3.Letter of Credit. Pursuant to the terms of Section 4 of the Third Amendment, following the reduction of the L-C due to the termination of the Lease with respect to the 900 Premises, the L-C to be held by Landlord shall be in the amount of $1,881,586.10 (the “Current L-C Amount”). In the event Tenant exercises its right to use all or any portion of the Second Additional TI Allowance, then notwithstanding anything in the Lease to the contrary, Tenant shall be required to increase such Current L-C Amount by an amount equal to ten percent (10%) of the Utilized Amount (the “L-C Increase Amount”). Accordingly, within ten (10) business days of Tenant’s election to utilize all or any portion of the Second Additional TI Allowance, Tenant shall provide an L-C (via delivery of a new L-C in an amount equal to the sum of the Current L-C Amount and the L-C Increase Amount or an amendment to the existing L-C increasing the L-C by the L-C Increase Amount) which shall in either event be in a form reasonably acceptable to Landlord and in conformance with the terms of the Lease.

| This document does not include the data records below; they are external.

(* ===== verification/Utf8.v ===== *)
(** * UTF-8 as Go's [unicode/utf8] and rune conversions define it

    Used by [modelmatch.Compile] and [Matches], by the pricing resolver and by
    the budget planner.  A rune is its code point. *)

From Stdlib Require Import Ascii ZArith Lia ZifyBool.
From stdpp Require Import prelude strings list.
From S2P Require Import Prelude Text.
Local Open Scope Z_scope.

(** U+FFFD, the replacement for a byte that is not part of a valid encoding. *)
Definition RuneError : Z := 65533.

Definition valid_rune (r : Z) : bool :=
  ((0 <=? r) && (r <? 55296)) || ((57344 <=? r) && (r <=? 1114111)).

(** The accepted range of the second byte depends on the first. *)
Definition second_lo (b0 : Z) : Z := if b0 =? 224 then 160 else if b0 =? 240 then 144 else 128.
Definition second_hi (b0 : Z) : Z := if b0 =? 237 then 159 else if b0 =? 244 then 143 else 191.
Definition continuation (b : Z) : bool := (128 <=? b) && (b <=? 191).

(** [utf8.DecodeRune]: the rune, its width, and whether the encoding is valid
    (Go signals an invalid byte by [RuneError] with width one). *)
Definition DecodeRune (s : bytes) : Z * nat * bool :=
  match s with
  | [] => (RuneError, 0%nat, false)
  | c0 :: s1 =>
      let b0 := code c0 in
      if b0 <? 128 then (b0, 1%nat, true)
      else if (b0 <? 194) || (244 <? b0) then (RuneError, 1%nat, false)
      else
        match s1 with
        | [] => (RuneError, 1%nat, false)
        | c1 :: s2 =>
            let b1 := code c1 in
            if (b1 <? second_lo b0) || (second_hi b0 <? b1) then (RuneError, 1%nat, false)
            else if b0 <? 224 then ((b0 - 192) * 64 + (b1 - 128), 2%nat, true)
            else
              match s2 with
              | [] => (RuneError, 1%nat, false)
              | c2 :: s3 =>
                  let b2 := code c2 in
                  if negb (continuation b2) then (RuneError, 1%nat, false)
                  else if b0 <? 240 then
                    ((b0 - 224) * 4096 + (b1 - 128) * 64 + (b2 - 128), 3%nat, true)
                  else
                    match s3 with
                    | [] => (RuneError, 1%nat, false)
                    | c3 :: _ =>
                        let b3 := code c3 in
                        if negb (continuation b3) then (RuneError, 1%nat, false)
                        else ((b0 - 240) * 262144 + (b1 - 128) * 4096 + (b2 - 128) * 64 + (b3 - 128), 4%nat, true)
                    end
              end
        end
  end.

(** [utf8.AppendRune]/[Builder.WriteRune]: a rune that is not a Unicode scalar
    value is written as U+FFFD. *)
Definition EncodeRune (r0 : Z) : bytes :=
  let r := if valid_rune r0 then r0 else RuneError in
  if r <? 128 then [chr r]
  else if r <? 2048 then [chr (192 + r / 64); chr (128 + r mod 64)]
  else if r <? 65536 then
    [chr (224 + r / 4096); chr (128 + (r / 64) mod 64); chr (128 + r mod 64)]
  else
    [chr (240 + r / 262144); chr (128 + (r / 4096) mod 64);
     chr (128 + (r / 64) mod 64); chr (128 + r mod 64)].

(** [[]rune(s)]; the fuel is the length, since every step consumes a byte. *)
Fixpoint runes_fuel (fuel : nat) (s : bytes) : list Z :=
  match fuel, s with
  | S fuel', _ :: _ =>
      let '(r, n, _) := DecodeRune s in r :: runes_fuel fuel' (drop n s)
  | _, _ => []
  end.
Definition runes (s : bytes) : list Z := runes_fuel (length s) s.

Fixpoint valid_fuel (fuel : nat) (s : bytes) : bool :=
  match fuel, s with
  | S fuel', _ :: _ =>
      let '(_, n, ok) := DecodeRune s in ok && valid_fuel fuel' (drop n s)
  | _, _ => true
  end.
(** [utf8.ValidString]. *)
Definition ValidString (s : bytes) : bool := valid_fuel (length s) s.

Definition RuneCountInString (s : bytes) : Z := Z.of_nat (length (runes s)).

(** Unicode white space, as [unicode.IsSpace] lists it. *)
Definition is_space (r : Z) : bool :=
  ((9 <=? r) && (r <=? 13)) || (r =? 32) || (r =? 133) || (r =? 160) || (r =? 5760)
  || ((8192 <=? r) && (r <=? 8202)) || (r =? 8232) || (r =? 8233) || (r =? 8239)
  || (r =? 8287) || (r =? 12288).

(** [strings.TrimSpace(s) == ""]: the string consists of white space. *)
Definition TrimSpace_empty (s : bytes) : bool := forallb is_space (runes s).

(** [string(runes)] / writing the runes one after the other. *)
Definition encode (rs : list Z) : bytes := concat (map EncodeRune rs).

Section decode_encode.

Lemma valid_rune_spec r : valid_rune r = true ↔ 0 <= r < 55296 ∨ 57344 <= r <= 1114111.
Proof. unfold valid_rune. lia. Qed.

Lemma EncodeRune_length r : (1 ≤ length (EncodeRune r) ≤ 4)%nat.
Proof. unfold EncodeRune. repeat case_match; simpl; lia. Qed.

Ltac divmod r :=
  pose proof (Z.div_mod r 64 ltac:(lia)); pose proof (Z.mod_pos_bound r 64 ltac:(lia));
  pose proof (Z.div_mod (r / 64) 64 ltac:(lia)); pose proof (Z.mod_pos_bound (r / 64) 64 ltac:(lia));
  pose proof (Z.div_mod (r / 64 / 64) 64 ltac:(lia)); pose proof (Z.mod_pos_bound (r / 64 / 64) 64 ltac:(lia)).

Lemma div_4096 r : r / 4096 = r / 64 / 64.
Proof. by rewrite Z.div_div by lia. Qed.
Lemma div_262144 r : r / 262144 = r / 64 / 64 / 64.
Proof. by rewrite !Z.div_div by lia. Qed.

(** Decoding an encoded scalar value gives it back, whatever follows. *)
Lemma DecodeRune_EncodeRune r t :
  valid_rune r = true →
  DecodeRune (EncodeRune r ++ t) = (r, length (EncodeRune r), true).
Proof.
  intros Hv. unfold EncodeRune. rewrite Hv. apply valid_rune_spec in Hv.
  rewrite div_262144, div_4096. divmod r.
  destruct (Z.ltb_spec r 128); [|destruct (Z.ltb_spec r 2048); [|destruct (Z.ltb_spec r 65536)]];
    cbn [app DecodeRune length]; rewrite ?code_chr by lia.
  - destruct (Z.ltb_spec r 128); [done|lia].
  - destruct (Z.ltb_spec (192 + r / 64) 128); [lia|].
    rewrite (proj2 (orb_false_iff _ _)) by lia.
    rewrite (proj2 (orb_false_iff _ _)) by (unfold second_lo, second_hi; repeat case_match; lia).
    destruct (Z.ltb_spec (192 + r / 64) 224); [|lia]. repeat f_equal. lia.
  - destruct (Z.ltb_spec (224 + r / 64 / 64) 128); [lia|].
    rewrite (proj2 (orb_false_iff _ _)) by lia.
    rewrite (proj2 (orb_false_iff _ _)) by (unfold second_lo, second_hi; repeat case_match; lia).
    destruct (Z.ltb_spec (224 + r / 64 / 64) 224); [lia|].
    replace (continuation (128 + r mod 64)) with true by (unfold continuation; lia).
    destruct (Z.ltb_spec (224 + r / 64 / 64) 240); [|lia]. cbn [negb]. repeat f_equal. lia.
  - destruct (Z.ltb_spec (240 + r / 64 / 64 / 64) 128); [lia|].
    rewrite (proj2 (orb_false_iff _ _)) by lia.
    rewrite (proj2 (orb_false_iff _ _)) by (unfold second_lo, second_hi; repeat case_match; lia).
    destruct (Z.ltb_spec (240 + r / 64 / 64 / 64) 224); [lia|].
    replace (continuation (128 + (r / 64) mod 64)) with true by (unfold continuation; lia).
    destruct (Z.ltb_spec (240 + r / 64 / 64 / 64) 240); [lia|].
    replace (continuation (128 + r mod 64)) with true by (unfold continuation; lia).
    cbn [negb]. repeat f_equal. lia.
Qed.

(** A valid decoding step reads exactly the encoding of the rune it returns. *)
Lemma DecodeRune_valid s r n :
  DecodeRune s = (r, n, true) →
  valid_rune r = true ∧ s = EncodeRune r ++ drop n s ∧ n = length (EncodeRune r).
Proof.
  destruct s as [|c0 s1]; [done|]. cbn [DecodeRune].
  pose proof (code_range c0) as R0.
  destruct (Z.ltb_spec (code c0) 128).
  { intros [= <- <-]. assert (Hv : valid_rune (code c0) = true) by (apply valid_rune_spec; lia).
    unfold EncodeRune. rewrite Hv. destruct (Z.ltb_spec (code c0) 128); [|lia].
    simpl. by rewrite chr_code, drop_0. }
  destruct ((code c0 <? 194) || (244 <? code c0)) eqn:E0; [done|].
  destruct s1 as [|c1 s2]; [done|]. pose proof (code_range c1) as R1.
  destruct ((code c1 <? second_lo (code c0)) || (second_hi (code c0) <? code c1)) eqn:E1; [done|].
  assert (B1 : 128 <= code c1 <= 191) by (unfold second_lo, second_hi in E1; repeat case_match; lia).
  assert (Hfin : ∀ r cs n t, valid_rune r = true → EncodeRune r = cs → n = length cs →
     valid_rune r = true ∧ cs ++ t = EncodeRune r ++ drop n (cs ++ t) ∧ n = length (EncodeRune r)).
  { intros r' cs n' t Hv Hcs ->. rewrite Hcs, drop_app_length. done. }
  destruct (Z.ltb_spec (code c0) 224).
  { intros [= <- <-]. apply (Hfin _ [c0; c1]); [apply valid_rune_spec; lia| |done].
    unfold EncodeRune. rewrite (proj2 (valid_rune_spec _)) by lia.
    set (r := (code c0 - 192) * 64 + (code c1 - 128)). assert (128 <= r < 2048) by (unfold r; lia).
    destruct (Z.ltb_spec r 128); [lia|]. destruct (Z.ltb_spec r 2048); [|lia].
    replace (r / 64) with (code c0 - 192) by (unfold r; div_lia).
    replace (r mod 64) with (code c1 - 128) by (unfold r; div_lia).
    rewrite <-(chr_code c0) at 2. rewrite <-(chr_code c1) at 2. repeat f_equal; lia. }
  destruct s2 as [|c2 s3]; [done|]. pose proof (code_range c2) as R2.
  destruct (continuation (code c2)) eqn:E2; [|done]. cbn [negb]. unfold continuation in E2.
  destruct (Z.ltb_spec (code c0) 240).
  { intros [= <- <-].
    set (r := (code c0 - 224) * 4096 + (code c1 - 128) * 64 + (code c2 - 128)).
    assert (Hr : 2048 <= r < 55296 ∨ 57344 <= r < 65536) by (unfold r, second_lo, second_hi in *; clear r; repeat case_match; lia).
    apply (Hfin _ [c0; c1; c2]); [apply valid_rune_spec; lia| |done].
    unfold EncodeRune. rewrite (proj2 (valid_rune_spec _)) by lia.
    destruct (Z.ltb_spec r 128); [lia|]. destruct (Z.ltb_spec r 2048); [lia|].
    destruct (Z.ltb_spec r 65536); [|lia].
    replace (r / 4096) with (code c0 - 224) by (unfold r; div_lia).
    replace ((r / 64) mod 64) with (code c1 - 128) by (unfold r; div_lia).
    replace (r mod 64) with (code c2 - 128) by (unfold r; div_lia).
    rewrite <-(chr_code c0) at 2. rewrite <-(chr_code c1) at 2. rewrite <-(chr_code c2) at 2.
    repeat f_equal; lia. }
  destruct s3 as [|c3 s4]; [done|]. pose proof (code_range c3) as R3.
  destruct (continuation (code c3)) eqn:E3; [|done]. cbn [negb]. unfold continuation in E3.
  intros [= <- <-].
  set (r := (code c0 - 240) * 262144 + (code c1 - 128) * 4096 + (code c2 - 128) * 64 + (code c3 - 128)).
  assert (Hr : 65536 <= r <= 1114111) by (unfold r, second_lo, second_hi in *; clear r; repeat case_match; lia).
  apply (Hfin _ [c0; c1; c2; c3]); [apply valid_rune_spec; lia| |done].
  unfold EncodeRune. rewrite (proj2 (valid_rune_spec _)) by lia.
  destruct (Z.ltb_spec r 128); [lia|]. destruct (Z.ltb_spec r 2048); [lia|].
  destruct (Z.ltb_spec r 65536); [lia|].
  replace (r / 262144) with (code c0 - 240) by (unfold r; div_lia).
  replace ((r / 4096) mod 64) with (code c1 - 128) by (unfold r; div_lia).
  replace ((r / 64) mod 64) with (code c2 - 128) by (unfold r; div_lia).
  replace (r mod 64) with (code c3 - 128) by (unfold r; div_lia).
  rewrite <-(chr_code c0) at 2. rewrite <-(chr_code c1) at 2. rewrite <-(chr_code c2) at 2.
  rewrite <-(chr_code c3) at 2. repeat f_equal; lia.
Qed.

Lemma DecodeRune_width c s r n ok : DecodeRune (c :: s) = (r, n, ok) → (1 ≤ n)%nat.
Proof. cbn [DecodeRune]. repeat case_match; intros; simplify_eq; lia. Qed.

Lemma runes_fuel_encode rs fuel :
  Forall (λ r, valid_rune r = true) rs → (length (encode rs) ≤ fuel)%nat →
  runes_fuel fuel (encode rs) = rs ∧ valid_fuel fuel (encode rs) = true.
Proof.
  unfold encode. intros Hrs. revert fuel. induction Hrs as [|r rs Hr _ IH]; intros fuel Hf; [by destruct fuel|].
  cbn [map concat] in *. rewrite length_app in Hf. pose proof (EncodeRune_length r).
  destruct fuel as [|fuel]; [lia|].
  destruct (EncodeRune r ++ concat (map EncodeRune rs)) as [|c t] eqn:E.
  { apply (f_equal length) in E. rewrite length_app in E. simpl in E. lia. }
  cbn [runes_fuel valid_fuel]. rewrite <-E, DecodeRune_EncodeRune by done.
  rewrite drop_app_length. destruct (IH fuel) as [-> ->]; [lia|]. done.
Qed.

Lemma runes_encode rs :
  Forall (λ r, valid_rune r = true) rs → runes (encode rs) = rs.
Proof. intros. by apply runes_fuel_encode. Qed.

Lemma ValidString_encode rs :
  Forall (λ r, valid_rune r = true) rs → ValidString (encode rs) = true.
Proof. intros. by apply runes_fuel_encode. Qed.

Lemma encode_runes_fuel fuel s :
  (length s ≤ fuel)%nat → valid_fuel fuel s = true →
  encode (runes_fuel fuel s) = s ∧ Forall (λ r, valid_rune r = true) (runes_fuel fuel s).
Proof.
  unfold encode. revert s. induction fuel as [|fuel IH]; intros s Hf Hv.
  - by destruct s; [|simpl in Hf; lia].
  - destruct s as [|c s]; [done|]. cbn [runes_fuel valid_fuel] in *.
    destruct (DecodeRune (c :: s)) as [[r n] ok] eqn:D.
    apply andb_true_iff in Hv as [-> Hv].
    destruct (DecodeRune_valid _ _ _ D) as (Hr & E & Hn).
    assert (Hdrop : (length (drop n (c :: s)) ≤ fuel)%nat).
    { rewrite length_drop. pose proof (EncodeRune_length r). simpl in *. lia. }
    destruct (IH _ Hdrop Hv) as [E2 F2]. split; [|by constructor].
    cbn [map concat]. rewrite E2. by rewrite <-E.
Qed.

Lemma encode_runes s : ValidString s = true → encode (runes s) = s.
Proof. intros. by apply encode_runes_fuel. Qed.

Lemma runes_valid s : ValidString s = true → Forall (λ r, valid_rune r = true) (runes s).
Proof. intros. by apply encode_runes_fuel. Qed.

Lemma runes_nil s : runes s = [] ↔ s = [].
Proof.
  split; [|by intros ->]. unfold runes. destruct s as [|c s]; [done|].
  cbn [length runes_fuel]. by destruct (DecodeRune (c :: s)) as [[? ?] ?].
Qed.

End decode_encode.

To the extent that Tenant delivers a new, replacement L-C (rather than an amendment to the existing L-C), Landlord shall return the existing L-C within ten (10) business days following receipt of such new, replacement L-C. To the extent that the total amount held by Landlord at any time as security for the Lease, as hereby amended, is less than the amount required, Tenant shall provide the difference to Landlord pursuant to the terms of the Lease. Landlord and Tenant will enter into a lease amendment to confirm the terms of this Section 3 in the event Tenant elects to utilize all or any portion of the Second Additional TI Allowance.
4.No Mortgage. Landlord represents and warrants that there is no mortgage or deed of trust encumbering the 100 Building.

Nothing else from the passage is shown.